O diagnóstico é anterior à decisão do ministro Ricardo Lewandowski, do Supremo Tribunal Federal (STF), de que os acordos individuais apenas terão validade após a manifestação de sindicatos da categoria do empregado. Na proposta do governo, os sindicatos apenas seriam comunicados, mas sem necessidade de avalizar ou não a negociação.

A avaliação dentro do governo é que a decisão de Lewandowski pode criar uma burocracia a mais no processo e dificultar as negociações. Há inclusive uma insegurança jurídica sobre se a decisão se aplica a esses mais de 7 mil acordos já firmados. Uma parte dos técnicos acredita que esses acertos ficam sobrestados até a manifestação do sindicato, enquanto outra ala não vê efeito da decisão sobre negociações já realizadas.

A falta de consenso dentro do próprio governo sobre as implicações da decisão, considerada “ambígua”, é uma prova da insegurança jurídica trazida pelo despacho do ministro. Setores já estão comunicando a equipe econômica que preferem “demitir todo mundo” a esperar uma definição.

O governo editou uma Medida Provisória criando o Programa Emergencial de Manutenção do Emprego e da Renda, que permite a alguns grupos de trabalhadores a adoção de negociações individuais para manter o emprego durante a crise do novo coronavírus. Esses funcionários poderiam acordar com a empresa redução de jornada e salário por até três meses, ou suspensão de contrato por até dois meses.
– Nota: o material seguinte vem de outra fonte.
(** A call that touches no descriptor but an open one, or the invalid one, and
    closes no descriptor that is not open. *)
Definition legal (H : gset Z) (c : SysCall) : Prop :=
  match c with
  | SSocket _ => True
  | SClose h => h ∈ H
  | SReuseAddr h | SBind h _ | SListen h _ | SAccept h | SRecvFrom h _ | SSendTo h _ _ =>
      h = kInvalidSocket ∨ h ∈ H
  end.

(** No call of the history was illegal when it was made. *)
Definition clean : list (SysCall * Answer) → Prop :=
  always (λ pre e, legal (opens pre) e.1).

(** [x] holds the descriptor [h]. *)
Definition owns (v : gmap string Socket) (x : string) (h : Z) : Prop :=
  h ≠ kInvalidSocket ∧ v !! x = Some {| handle_ := h |}.

(** The open descriptors are those held, and none is held twice. *)
Definition owned (v : gmap string Socket) (H : gset Z) : Prop :=
  (∀ h, h ∈ H ↔ ∃ x, owns v x h) ∧ (∀ x y h, owns v x h → owns v y h → x = y).

Definition ownership (p : Program) : Prop :=
  clean (calls (system p)) ∧ owned (vars p) (opens (calls (system p))).

Lemma opens_snoc cs e : opens (cs ++ [e]) = open_after (opens cs) e.
Proof. unfold opens. by rewrite fold_left_app. Qed.

(** *** What the variables own *)

Lemma owns_Some v x s h : v !! x = Some s → owns v x h ↔ h ≠ kInvalidSocket ∧ h = handle_ s.
Proof.
  intros Hx. unfold owns. rewrite Hx. split; intros [? Hs]; split; try done.
  - by simplify_eq.
  - subst. by destruct s.
Qed.

Lemma owns_insert v x s y h :
  owns (<[x := s]> v) y h ↔
  (y = x ∧ h ≠ kInvalidSocket ∧ h = handle_ s) ∨ (y ≠ x ∧ owns v y h).
Proof.
  destruct (decide (y = x)) as [->|Hn].
  - rewrite (owns_Some _ _ s) by apply lookup_insert_eq. naive_solver.
  - unfold owns. rewrite lookup_insert_ne by done. naive_solver.
Qed.

(** A variable that owns nothing may take any socket's place. *)
Definition vacant (v : gmap string Socket) (x : string) : Prop := ∀ h, ¬ owns v x h.

Lemma vacant_fresh v x : v !! x = None → vacant v x.
Proof. intros Hx h [_ Hs]. by rewrite Hx in Hs. Qed.

Lemma vacant_init v x : v !! x = Some Socket_init → vacant v x.
Proof. intros Hx h [Hh Hs]. rewrite Hx in Hs. injection Hs as Hs. by destruct Hh. Qed.

Lemma owned_store v H x s :
  vacant v x → owned v H → (handle_ s = kInvalidSocket ∨ handle_ s ∉ H) →
  owned (<[x := s]> v)
    (if handle_ s =? kInvalidSocket then H else {[handle_ s]} ∪ H).
Proof.
  intros Hx [Hin Huniq] Hs. split.
  - intros h. transitivity (h ∈ H ∨ (h ≠ kInvalidSocket ∧ h = handle_ s)).
    { destruct (Z.eqb_spec (handle_ s) kInvalidSocket);
        rewrite ?elem_of_union, ?elem_of_singleton; naive_solver. }
    rewrite Hin. setoid_rewrite owns_insert. split.
    + intros [[y Hy]|Hh]; [|by eauto]. exists y. right. split; [|done].
      intros ->. by destruct (Hx h).
    + intros [y [(-> & ?)|[? ?]]]; eauto.
  - assert (∀ y h, owns v y h → h = handle_ s → h ≠ kInvalidSocket → False) as Hno.
    { intros y h Hy -> ?. destruct Hs as [|[]]; [done|]. apply Hin. by exists y. }
    intros y z h. rewrite !owns_insert. naive_solver.
Qed.

Lemma owned_release v H x s :
  v !! x = Some s → owned v H → owned (<[x := Socket_init]> v) (H ∖ {[handle_ s]}).
Proof.
  intros Hx [Hin Huniq]. pose proof (owns_Some v x s) as Hs. split.
  - intros h. rewrite elem_of_difference, elem_of_singleton, Hin.
    setoid_rewrite owns_insert. split.
    + intros [[y Hy] Hh]. exists y. right. split; [|done]. intros ->.
      apply Hs in Hy as [_ ?]; done.
    + intros [y [(-> & ? & ?)|[Hyx Hy]]]; [done|]. split; [by eauto|]. intros ->.
      destruct Hyx. apply (Huniq y x (handle_ s)); [done|]. apply Hs; [done|]. split; [|done].
      by destruct Hy.
  - intros y z h. rewrite !owns_insert. naive_solver.
Qed.

Lemma owned_delete v H x : vacant v x → owned v H → owned (delete x v) H.
Proof.
  intros Hx [Hin Huniq].
  assert (∀ y h, owns (delete x v) y h ↔ owns v y h) as Hd.
  { intros y h. unfold owns. destruct (decide (y = x)) as [->|].
    - rewrite lookup_delete_eq. split; [naive_solver|]. intros Ho. by destruct (Hx h).
    - by rewrite lookup_delete_ne. }
  split; [intros h; rewrite Hin; by setoid_rewrite Hd|].
  intros y z h. rewrite !Hd. apply Huniq.
Qed.

Lemma owned_empty : owned ∅ ∅.
Proof.
  split; [|by intros x y h [_ Hx%lookup_empty_Some]].
  intros h. split; [done|]. by intros [x [_ Hx%lookup_empty_Some]].
Qed.

(** A move leaves the open descriptors alone. *)
Lemma owned_transfer v H x y s :
  x ≠ y → vacant v x → v !! y = Some s → owned v H →
  owned (<[x := (move_socket s).1]> (<[y := (move_socket s).2]> v)) H.
Proof.
  intros Hxy Hx Hy [Hin Huniq]. pose proof (owns_Some v y s) as Hs.
  assert (∀ z h, owns (<[x := (move_socket s).1]> (<[y := (move_socket s).2]> v)) z h ↔
    (z = x ∧ owns v y h) ∨ (z ≠ x ∧ z ≠ y ∧ owns v z h)) as Ho.
  { intros z h. rewrite !owns_insert, (Hs h Hy). simpl. naive_solver. }
  split.
  - intros h. rewrite Hin. setoid_rewrite Ho. split; [|naive_solver].
    intros [z Hz]. destruct (decide (z = y)) as [->|]; [eauto|].
    exists z. right. split; [|done]. intros ->. by destruct (Hx h).
  - intros z z' h. rewrite !Ho. naive_solver.
Qed.

(** *** The operations *)

Section ownership.
Context (os : list (SysCall * Answer) → SysCall → Answer).
Context (inet_ntop : Family → Z → string) (inet_pton : Family → string → option Z).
Eles receberiam um benefício pago pela União, equivalente a uma parte do seguro-desemprego a que teriam direito se fossem demitidos.

Na MP, o governo previu apenas a necessidade de comunicar os acordos em até 10 dias corridos. Na prática, essas negociações seriam autoaplicáveis. A decisão de Lewandowski, porém, diz que o acerto só valerá após manifestação dos sindicatos, que terão oito dias para se manifestar.
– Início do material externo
(* ===== verification/RendezvousFacts.v ===== *)
(** * Properties of the rendezvous server

    The handlers are first shown to implement a specification on the view of the
    registry's contents ([spec_frame]); the properties are proved on it, for any
    registry and signer that meet their contracts. *)

From S2P Require Import Prelude Types Net Protocol Registry Signer Rendezvous.

Abbreviation View := (gmap string PeerRecord).

(** Records are filed under their own id and valid. *)
Definition view_ok (v : View) : Prop :=
  ∀ i r, v !! i = Some r → rec_id r = i ∧ record_valid r.

(** The record a registration makes. *)
Definition registration (now : Z) (from : Endpoint) (f : Frame) : PeerRecord :=
  {| rec_id := id f; endpoint := from; static_pubkey := take kStaticPubKeyLen (body f);
     capabilities := 0; last_seen_unix_s := now |}.

(** A record refreshed by a keepalive. *)
Definition refreshed (now : Z) (from : Endpoint) (r : PeerRecord) : PeerRecord :=
  {| rec_id := rec_id r; endpoint := from; static_pubkey := static_pubkey r;
     capabilities := capabilities r; last_seen_unix_s := now |}.

(** The entries a sweep at [now] keeps. *)
Definition swept (now : Z) (v : View) : View :=
  filter (λ '(_, r), stale now kRegistryTtlSeconds r = false) v.

Section facts.
Context {R S : Type} `{RegistryContract R} `{SignerContract S verifies}.
Context (clock : nat → Z) (signer : S).

(** The signed introduction of [pk] as [i]. *)
Definition attest (i : RedeskId) (pk : StaticPubKey) : list Z :=
  encode_attestation pk (value (sign_peer_key signer i pk)) (verify_key signer).

Definition reply (to : Endpoint) (t : MessageType) (i : RedeskId) (b : list Z) : list Sent :=
  [(to, encode_frame {| type := t; id := i; body := b |})].

(** What one frame does to the contents, and what is sent. *)
Definition spec_frame (now : Z) (from : Endpoint) (f : Frame) (v : View) : View * list Sent :=
  match type f with
  | Register =>
      let rec := registration now from f in
      if decide (record_valid rec ∧ may_replace rec (v !! id f))
      then (<[id f := rec]> v, reply from RegisterOk (id f) (attest (id f) (static_pubkey rec)))
      else (v, [])
  | Keepalive =>
      match v !! id f with
      | None => (v, [])
      | Some r => (<[id f := refreshed now from r]> v, [])
      end
  | Lookup =>
      match v !! lookup_target f with
      | None => (v, reply from LookupFail (lookup_target f) [])
      | Some r =>
          (v, reply from LookupOk (lookup_target f)
                (attest (lookup_target f) (static_pubkey r)))
      end
  | BrokerCandidates =>
      match v !! id f with
      | None => (v, reply from LookupFail (id f) [])
      | Some r => (v, reply (endpoint r) BrokerCandidates (id f) (body f))
      end
  | _ => (v, [])
  end.

Definition spec_datagram (now : Z) (from : Endpoint) (bytes : list Z) (v : View)
    : View * list Sent :=
  let frame := decode_frame bytes in
  if Result_ok frame && bool_decide (type (value frame) ≠ Unknown)
  then spec_frame now from (value frame) v else (v, []).

Abbreviation view s := (contents (registry s)).

(** ** The handlers implement it *)

(** From [s] to [s']: contents, datagrams sent, and what is kept. *)
Definition effect (s s' : Server R) (out : View * list Sent) : Prop :=
  view s' = out.1 ∧ sent s' = sent s ++ out.2 ∧ last_sweep s' = last_sweep s ∧
  (clock_reads s ≤ clock_reads s' ≤ Datatypes.S (clock_reads s))%nat.

Lemma effect_none s : effect s s (view s, []).
Proof. split_and!; simpl; rewrite ?app_nil_r; auto with lia. Qed.

Lemma sign_good i pk :
  length pk = kStaticPubKeyLen →
  sign_peer_key signer i pk = good (value (sign_peer_key signer i pk)).
Proof. intros Hl. by destruct (sign_ok signer i pk Hl) as (sig & -> & _). Qed.

Lemma short_registration now from f :
  (length (body f) < kStaticPubKeyLen)%nat → ¬ record_valid (registration now from f).
Proof. intros Hl [_ Hr]. simpl in Hr. rewrite length_take in Hr. lia. Qed.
O ministro permite que os acordos individuais sejam usados pelos sindicatos para iniciar uma negociação coletiva da categoria. Se os sindicatos não se manifestarem, o acordo individual fica valendo.

A decisão tem o poder de atrasar as negociações, segundo avaliações preliminares feitas dentro do governo. O temor entre economistas de fora é que, diante de barreira adicional, aumente o risco de demissões em massa.

Pela MP, os trabalhadores que podem negociar individualmente são aqueles com remuneração até três salários mínimos (R$ 3.135) ou que tenham ensino superior e recebam acima de duas vezes o teto do INSS (R$ 12.202,12). Os demais já dependem de um acordo coletivo para alterar o regime de trabalho durante a crise.